Ranking Dread was born as Winston Brown although he was also known by various aliases including Robert Blackwood, Michael Dicks, Errol Codling and Boyark, or Bowyark.
By 1987 Scotland Yard and the National Drugs Intelligence Unit had gathered files on ‘Yardie mobsters’ in Britain who they believed were out to control ‘West Indian’ crime. Among their hit list was Ranking Dread who they believed to be involved in drugs, prostitution and gangland murders.
It is thought that Ranking Dread left Jamaica as a fugitive, wanted for questioning in connection with a string of crimes which included the shootings of four police officers.
In Jamaica he’d reportedly been an enforcer under JLP (Jamaican Labour Party) Claude Massop who led a posse around Rema, Tivoli Gardens and Denham Town in Kingston, Jamaica. Massop’s JLP aligned group would later become known as the Shower Posse and Ranking Dread's alias of Boyark was linked to the killings of drug dealing rivals aligned with PNP (People’s National Party) posses.
In 1978 after jumping bail for one of the police officer shootings he fled to London under the name of Errol Codling, and after authorities failed to extradite him from Britain, he set up base from an address in Stamford Hill, north London, establishing a drinking club, a prostitution network, and through armed robbery funded a series of shipments of cannabis to Nottingham and New York,
In 1986 Ranking Dread became Scotland Yard’s number one suspect in the murder of Nigerian drug dealer Innocent Egbulefu who was thrown out of the eighth floor window of a high-rise flat in Islington, north London.

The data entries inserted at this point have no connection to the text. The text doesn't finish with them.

(** * wechat-publisher: a shallow embedding of [scripts/publisher.py]

    The development follows the Python source function by function:
    text and its UTF-8 encoding, the field-length enforcement of
    [create_draft], the token cache and the network calls as a state and
    exception monad over an explicit world, and the regular-expression
    rewrites of the content normaliser over a small backtracking matcher. *)

From Stdlib Require Import String Ascii.
From Stdlib Require Import List ZArith NArith Lia Bool DecimalString.
Import ListNotations.
Open Scope string_scope.
Open Scope list_scope.

(** ** Text *)

(** A Python [str] is a sequence of code points; [len] counts them and a
    slice [text[:i]] is [firstn i]. *)
Definition codepoint := N.
Definition str := list codepoint.

Definition ascii_cp (a : ascii) : codepoint := N_of_ascii a.

(** [lit "..."] is the [str] of an ASCII literal of the source. *)
Definition lit (s : string) : str := map ascii_cp (list_ascii_of_string s).

Definition str_eqb (a b : str) : bool :=
  if list_eq_dec N.eq_dec a b then true else false.

(** ** Exceptions and results *)

(** ** JSON values, as far as the replies of the platform go *)

Inductive jval :=
| JNull
| JNum (n : Z)
| JStr (s : str).

(** A JSON object decoded by [response.json()] or [json.load]: a [dict]
    with string keys. *)
Definition json := list (string * jval).

(** [d[key]], [None] standing for the [KeyError]. *)
Fixpoint jlookup (key : string) (d : json) : option jval :=
  match d with
  | [] => None
  | (k, v) :: d' => if String.eqb k key then Some v else jlookup key d'
  end.

(** [key in d] *)
Definition jhas (key : string) (d : json) : bool :=
  match jlookup key d with Some _ => true | None => false end.

(** [d.get(key, default)] *)
Definition jget (key : string) (default : jval) (d : json) : jval :=
  match jlookup key d with Some v => v | None => default end.

(** [v != 0] on a decoded value. *)
Definition jnonzero (v : jval) : bool :=
  match v with JNum 0 => false | _ => true end.

(** Python truthiness of a decoded value. *)
Definition jtruthy (v : jval) : bool :=
  match v with
  | JNull => false
  | JNum n => negb (n =? 0)%Z
  | JStr s => match s with [] => false | _ :: _ => true end
  end.

Inductive exn :=
| UnicodeEncodeError
| KeyError (key : string)
| TypeError
| FileNotFoundError (path : str)
| ConnectionError
| ApiError (errcode : jval) (context : string).

Inductive result (A : Type) :=
| Ok (a : A)
| Raise (e : exn).
Arguments Ok {A} a.
Arguments Raise {A} e.

Definition rbind {A B} (r : result A) (f : A -> result B) : result B :=
  match r with
  | Ok a => f a
  | Raise e => Raise e
  end.

(** ** [str.encode('utf-8')] *)

Module Utf8.

Definition is_surrogate (c : codepoint) : bool :=
  ((0xD800 <=? c) && (c <=? 0xDFFF))%N.

(** The bytes of one code point; a lone surrogate cannot be encoded, and
    a [str] holds no code point above U+10FFFF. *)
Definition encode_cp (c : codepoint) : option (list N) :=
  (if c <? 0x80 then Some [c]
   else if c <? 0x800 then
     Some [N.lor 0xC0 (N.shiftr c 6); N.lor 0x80 (N.land c 0x3F)]
   else if c <? 0x10000 then
     if is_surrogate c then None
     else Some [N.lor 0xE0 (N.shiftr c 12);
                N.lor 0x80 (N.land (N.shiftr c 6) 0x3F);
                N.lor 0x80 (N.land c 0x3F)]
   else if c <? 0x110000 then
     Some [N.lor 0xF0 (N.shiftr c 18);
           N.lor 0x80 (N.land (N.shiftr c 12) 0x3F);
           N.lor 0x80 (N.land (N.shiftr c 6) 0x3F);
           N.lor 0x80 (N.land c 0x3F)]
   else None)%N.

Fixpoint encode (s : str) : option (list N) :=
  match s with
  | [] => Some []
  | c :: s' =>
      match encode_cp c, encode s' with
      | Some b, Some bs => Some (b ++ bs)
      | _, _ => None
      end
  end.

(** [text.encode('utf-8')] raises on a lone surrogate. *)
Definition encode_r (s : str) : result (list N) :=
  match encode s with
  | Some b => Ok b
  | None => Raise UnicodeEncodeError
  end.

(** [len(text.encode('utf-8'))] when the text encodes. *)
Definition byte_len (s : str) : option Z :=
  option_map (fun b => Z.of_nat (length b)) (encode s).

End Utf8.

(** ** Field-length enforcement of [create_draft] *)

Definition MAX_AUTHOR_BYTES : Z := 20.
Definition MAX_DIGEST_BYTES : Z := 120.
Definition MAX_TITLE_CHARS : Z := 64.
Definition MAX_TITLE_BYTES : Z := 192.

(** [for i in range(len(text), 0, -1)]: the loop variable runs from [i]
    down to 1; falling out of the loop returns the empty string. *)
Fixpoint truncate_loop (text : str) (max_bytes : Z) (i : nat) : result str :=
  match i with
  | O => Ok []
  | S j =>
      let truncated := firstn i text in
      rbind (Utf8.encode_r truncated) (fun e =>
        if (Z.of_nat (length e) <=? max_bytes)%Z then Ok truncated
        else truncate_loop text max_bytes j)
  end.

Definition truncate_by_bytes (text : str) (max_bytes : Z) : result str :=
  rbind (Utf8.encode_r text) (fun encoded =>
    if (Z.of_nat (length encoded) <=? max_bytes)%Z then Ok text
    else truncate_loop text max_bytes (length text)).

(** What [create_draft] prints while it enforces the limits. *)
Inductive notice :=
| TitleTooLong (original : str) (chars : Z) (truncated : str)
| TitleBytesTooLong (original : str) (bytes : Z) (truncated : str)
| AuthorTruncated (original truncated : str)
| DigestTruncated.

(** Python truthiness of a [str] and of an optional argument. *)
Definition truthy (s : str) : bool :=
  match s with [] => false | _ :: _ => true end.

Definition truthy_opt (s : option str) : bool :=
  match s with None => false | Some s => truthy s end.

(** Lines 537-560: the title. *)
Definition enforce_title (title : str) : result (str * list notice) :=
  let original_title := title in
  let title_chars := Z.of_nat (length title) in
  rbind (Utf8.encode_r title) (fun encoded =>
    let title_bytes := Z.of_nat (length encoded) in
    if (title_chars >? MAX_TITLE_CHARS)%Z then
      let title := firstn (Z.to_nat MAX_TITLE_CHARS) title in
      Ok (title, [TitleTooLong original_title title_chars title])
    else if (title_bytes >? MAX_TITLE_BYTES)%Z then
      rbind (truncate_by_bytes title MAX_TITLE_BYTES) (fun title =>
        Ok (title, [TitleBytesTooLong original_title title_bytes title]))
    else Ok (title, [])).

(** Lines 564-572: the author; [None] falls back on the configured one. *)
Definition enforce_author (config_author : str) (author : option str)
  : result (str * list notice) :=
  let author := match author with None => config_author | Some a => a end in
  if truthy author then
    let original_author := author in
    rbind (truncate_by_bytes author MAX_AUTHOR_BYTES) (fun author =>
      Ok (author,
          if str_eqb author original_author then []
          else [AuthorTruncated original_author author]))
  else Ok (author, []).

(** Lines 574-580: the digest, derived from [title] as it stands at that
    point of [create_draft], that is after the title was enforced. *)
Definition enforce_digest (title : str) (digest : option str)
  : result (str * list notice) :=
  rbind (if truthy_opt digest
         then Ok (match digest with Some d => d | None => [] end)
         else truncate_by_bytes title 54) (fun digest =>
    let original_digest := digest in
    rbind (truncate_by_bytes digest MAX_DIGEST_BYTES) (fun digest =>
      Ok (digest,
          if str_eqb digest original_digest then [] else [DigestTruncated]))).

Record fields := {
  f_title : str;
  f_author : str;
  f_digest : str;
  f_notices : list notice
}.

(** Lines 537-580 in order: title, author, digest. *)
Definition enforce_fields (config_author : str)
  (title : str) (author digest : option str) : result fields :=
  rbind (enforce_title title) (fun '(title, n1) =>
  rbind (enforce_author config_author author) (fun '(author, n2) =>
  rbind (enforce_digest title digest) (fun '(digest, n3) =>
    Ok {| f_title := title; f_author := author; f_digest := digest;
          f_notices := n1 ++ n2 ++ n3 |}))).

(** ** The world: clock, token cache file, file system, network *)

(** The token cache file as [get_access_token] meets it. *)
Inductive cache_file :=
| NoFile                      (* [os.path.exists] is false *)
| BadFile                     (* [open] or [json.load] raises *)
| CacheDict (d : json).

(** What a request comes back with. *)
Inductive reply :=
| NetFail                     (* [requests] raises, or the body is not JSON *)
| Reply (r : json).

(** The one article of the payload of [draft/add]; the fields the code
    sets to constants are left out. *)
Record article := {
  a_title : str;
  a_author : str;
  a_digest : str;
  a_content : str;
  a_thumb_media_id : jval;
  a_show_cover_pic : Z
}.

Inductive event :=
| TokenRequest (forced : bool)
| CacheWrite (d : json)
| UploadRequest (token : jval) (path : str)
| DraftRequest (token : jval) (a : article).

(** Times are whole seconds since the epoch; [w_clock] at [w_tick] is the
    next reading of [time.time()]. Each endpoint answers its requests in
    the order of its list. *)
Record world := {
  w_clock : nat -> Z;
  w_tick : nat;
  w_cache : cache_file;
  w_exists : str -> bool;
  w_token_replies : list reply;
  w_upload_replies : list reply;
  w_draft_replies : list reply;
  w_stamp : str;
  w_log : list event
}.

(** State and exceptions: a raise keeps the state reached so far. *)
Definition M (A : Type) : Type := world -> result A * world.

Definition ret {A} (a : A) : M A := fun w => (Ok a, w).

Definition raise {A} (e : exn) : M A := fun w => (Raise e, w).

Definition bind {A B} (m : M A) (f : A -> M B) : M B :=
  fun w =>
    match m w with
    | (Ok a, w') => f a w'
    | (Raise e, w') => (Raise e, w')
    end.

(** [try: m  except Exception: h] *)
Definition catch {A} (m : M A) (h : exn -> M A) : M A :=
  fun w =>
    match m w with
    | (Ok a, w') => (Ok a, w')
    | (Raise e, w') => h e w'
    end.

Declare Scope monad_scope.
Delimit Scope monad_scope with monad.
Notation "x <- m ;; k" := (bind m (fun x => k))
  (at level 61, m at next level, right associativity) : monad_scope.
Notation "m ;;; k" := (bind m (fun _ => k))
  (at level 61, right associativity) : monad_scope.
Open Scope monad_scope.

Definition with_log (e : event) (w : world) : world :=
  {| w_clock := w_clock w; w_tick := w_tick w; w_cache := w_cache w;
     w_exists := w_exists w; w_token_replies := w_token_replies w;
     w_upload_replies := w_upload_replies w;
     w_draft_replies := w_draft_replies w; w_stamp := w_stamp w;
     w_log := w_log w ++ [e] |}.

Definition ticked (w : world) : world :=
  {| w_clock := w_clock w; w_tick := S (w_tick w); w_cache := w_cache w;
     w_exists := w_exists w; w_token_replies := w_token_replies w;
     w_upload_replies := w_upload_replies w;
     w_draft_replies := w_draft_replies w; w_stamp := w_stamp w;
     w_log := w_log w |}.

Definition with_cache (d : json) (w : world) : world :=
  {| w_clock := w_clock w; w_tick := w_tick w; w_cache := CacheDict d;
     w_exists := w_exists w; w_token_replies := w_token_replies w;
     w_upload_replies := w_upload_replies w;
     w_draft_replies := w_draft_replies w; w_stamp := w_stamp w;
     w_log := w_log w |}.

Definition token_answered (w : world) : world :=
  {| w_clock := w_clock w; w_tick := w_tick w; w_cache := w_cache w;
     w_exists := w_exists w; w_token_replies := tl (w_token_replies w);
     w_upload_replies := w_upload_replies w;
     w_draft_replies := w_draft_replies w; w_stamp := w_stamp w;
     w_log := w_log w |}.
(** X19. A registration restarts the recurring poll exactly when it
    brings a shorter period, as long as no callback has assigned to a
    listener entry. In a state reached by registrations, timer firings
    and world changes in which no callback (registered from outside or
    by a callback) assigns to a listener entry, an accepted
    [listen(callback, z)] does to the host scheduler: nothing, when a
    poll is running and [z] is not below the poll period (period and
    task stay as they are); a [clearRun] of the running task followed by
    a [runInterval] at period [z], when [z] is below it; and, when
    nothing was registered yet, one [runInterval] at the least of [z]
    and the default period. The counters of the listeners already
    registered are not reset. *)
Theorem registration_restarts_only_for_a_shorter_period
  (events : list Event) (cb : Callback) (z : Z) (Hz : 1 ≤ z)
  (Hplain : Forall registers_no_writer events) :
  let s := run events in
  let s' := (listen (Some cb) (TickInteger z) s).2 in
  listeners s' = listeners s ++ [mkListener cb z 0]
  ∧ match systemIntervalId s with
    | Some h =>
        if decide (z < systemIntervalTick s) then
          host_calls s'
          = host_calls s ++ [ClearRun h; RunInterval (next_handle s) z]
          ∧ systemIntervalId s' = Some (next_handle s)
          ∧ systemIntervalTick s' = z
        else
          host_calls s' = host_calls s
          ∧ systemIntervalId s' = Some h
          ∧ systemIntervalTick s' = systemIntervalTick s
    | None =>
        host_calls s' = [RunInterval (next_handle s) (Z.min z DEFAULT_TICK)]
        ∧ systemIntervalId s' = Some (next_handle s)
        ∧ systemIntervalTick s' = Z.min z DEFAULT_TICK
    end.
Proof.
  intros s s'. unfold s'.
  destruct (unwritten_run events Hplain) as ((Hmin & _) & _).
  destruct (running_inv_run events) as (Hidle & Hlog).
  fold s in Hmin, Hidle, Hlog.
  unfold listen. cbn [tick_or_default].
  rewrite (proj2 (Z.ltb_ge z 1)) by lia.
  unfold adjustSystemInterval, startSystemInterval, system_clearRun,
    system_runInterval.
  unfold_M. cbn. rewrite minTick_of_snoc. cbn [tick]. rewrite <- Hmin.
  destruct (systemIntervalId s) as [h|] eqn:Hid.
  - destruct (decide (z < systemIntervalTick s)) as [Hlt|Hge].
    + rewrite Z.min_l by lia. rewrite decide_True by lia. cbn. rewrite Hid. cbn.
      by rewrite <- app_assoc.
    + rewrite Z.min_r by lia. rewrite decide_False by (intros Hne; by apply Hne).
      cbn. by rewrite Hid.
  - assert (Hnone : listeners s = []) by by apply Hidle.
    rewrite Hnone in Hmin. change (minTick_of []) with DEFAULT_TICK in Hmin.
    destruct (decide (Z.min z (systemIntervalTick s) ≠ systemIntervalTick s))
      as [Hne|Heq]; cbn; rewrite ?Hid; cbn; rewrite ?Hid; cbn;
      rewrite ?Hlog, ?Hmin; [done |].
    assert (Hsame : Z.min z DEFAULT_TICK = DEFAULT_TICK).
    { rewrite Hmin in Heq.
      destruct (decide (Z.min z DEFAULT_TICK = DEFAULT_TICK)); tauto. }
    by rewrite Hsame.
Qed.

Lemma registration_restarts_only_for_a_shorter_period_witness :
  let s := run [CallListen (Some []) (TickInteger 8)] in
  host_calls (listen (Some [OpRemove]) (TickInteger 20) s).2 = [RunInterval 0 8]
  ∧ host_calls (listen (Some [OpRemove]) (TickInteger 5) s).2
    = [RunInterval 0 8; ClearRun 0; RunInterval 1 5].
Proof.
  intros s.
  assert (Hid : systemIntervalId s = Some 0%nat) by by vm_compute.
  assert (Hperiod : systemIntervalTick s = 8) by by vm_compute.
  split.
  - destruct (registration_restarts_only_for_a_shorter_period
                [CallListen (Some []) (TickInteger 8)] [OpRemove] 20
                ltac:(lia) ltac:(by repeat constructor)) as (_ & Hhost).
    fold s in Hhost. rewrite Hid, Hperiod in Hhost.
    rewrite decide_False in Hhost by lia.
    destruct Hhost as (Hh & _). etrans; [exact Hh | by vm_compute].
  - destruct (registration_restarts_only_for_a_shorter_period
                [CallListen (Some []) (TickInteger 8)] [OpRemove] 5
                ltac:(lia) ltac:(by repeat constructor)) as (_ & Hhost).
    fold s in Hhost. rewrite Hid, Hperiod in Hhost.
    rewrite decide_True in Hhost by lia.
    destruct Hhost as (Hh & _). etrans; [exact Hh | by vm_compute].
Defined.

It’s thought that Egbulefu sold Ranking Dread and his gang a consignment of marijuana concocted of herbs and tea leaves. Returning after examining their product, the men forced their way back into the flat, Egbulefu ending up plunging to his death.
In May 1988 investigative television series, The Cook Report, labelled Ranking Dread as the head of Shower Posse operations in the UK in their exposé of the Yardies. Presenter Roger Cook intercepted Ranking Dread walking down a busy London street, but when these accusations were put to the man himself he coolly denied them without even breaking his stride.
Ranking Dread’s street reputation also did not go unchallenged and at least one-attempt at taking over his business interests was documented whereby a British born teen attacked him with a machete in a London shebeen.
He had a number of very close scrapes, some people putting his escapes down to his belief in Obeah, a folk magic and religious practice in the West Indies derived from West Africa. Some gang members believe that occult rituals can protect them in gang fights by cursing their rivals, and even protect themselves from bullets. It seems though that one thing they cannot protect against is law enforcement.
On 14th April 1988 police officers raided a shebeen in Clapton, east London. The derelict property owned by Hackney Council had become a focal point for serious and organised crime, particularly the trafficking of cocaine.
Following several weeks’ surveillance, a team of officers stormed the address and arrested twenty suspects including Ranking Dread. As well as the arrest police recovered several weapons including a machete. Small quantities of cannabis and cocaine were discovered, however, there were no firearms or crack.
Under the name of Errol Codling, he was granted bail by magistrates at Highbury, north London, having been accused of possessing cocaine and cannabis with intent to supply. Three accomplices were bailed on similar charges.
A few months after the raid in east London a close friend of Ranking Dread was killed in an early morning shoot-out in Harlesdon, north-west London. Rohan ‘Yardie Ron’ Barrington Barnet, took two bullets to the chest as ten rounds were discharged. Yardie Ron fired at two of his rivals, both of whom were wounded, before he was bundled into a vehicle and taken to St Charles Hospital in Notting Hill, west London, where he died.
At the scene, Detectives recovered spent shells from three high-calibre firearms. The scene displayed all the hallmarks of a ‘Yardie’ incident, the highly public exhibition of violence failed to turn up any witnesses and police attributed the killing to a drugs feud.
On 8 November 1988 a decision was made not to try Ranking Dread in Britain for drugs charges. Instead Home Office officials decided to deport him and he was flown to Jamaica with two detectives from Scotland Yard.
Shortly after being deported from Britain Ranking Dread fled to Toronto, in July 1989, where he went on to serve a 12-month sentence for assaulting a police officer. He was again deported back to Jamaica in November 1992 after his attempts at gaining refugee status were unsuccessful, passing away in a Jamaican prison four years later.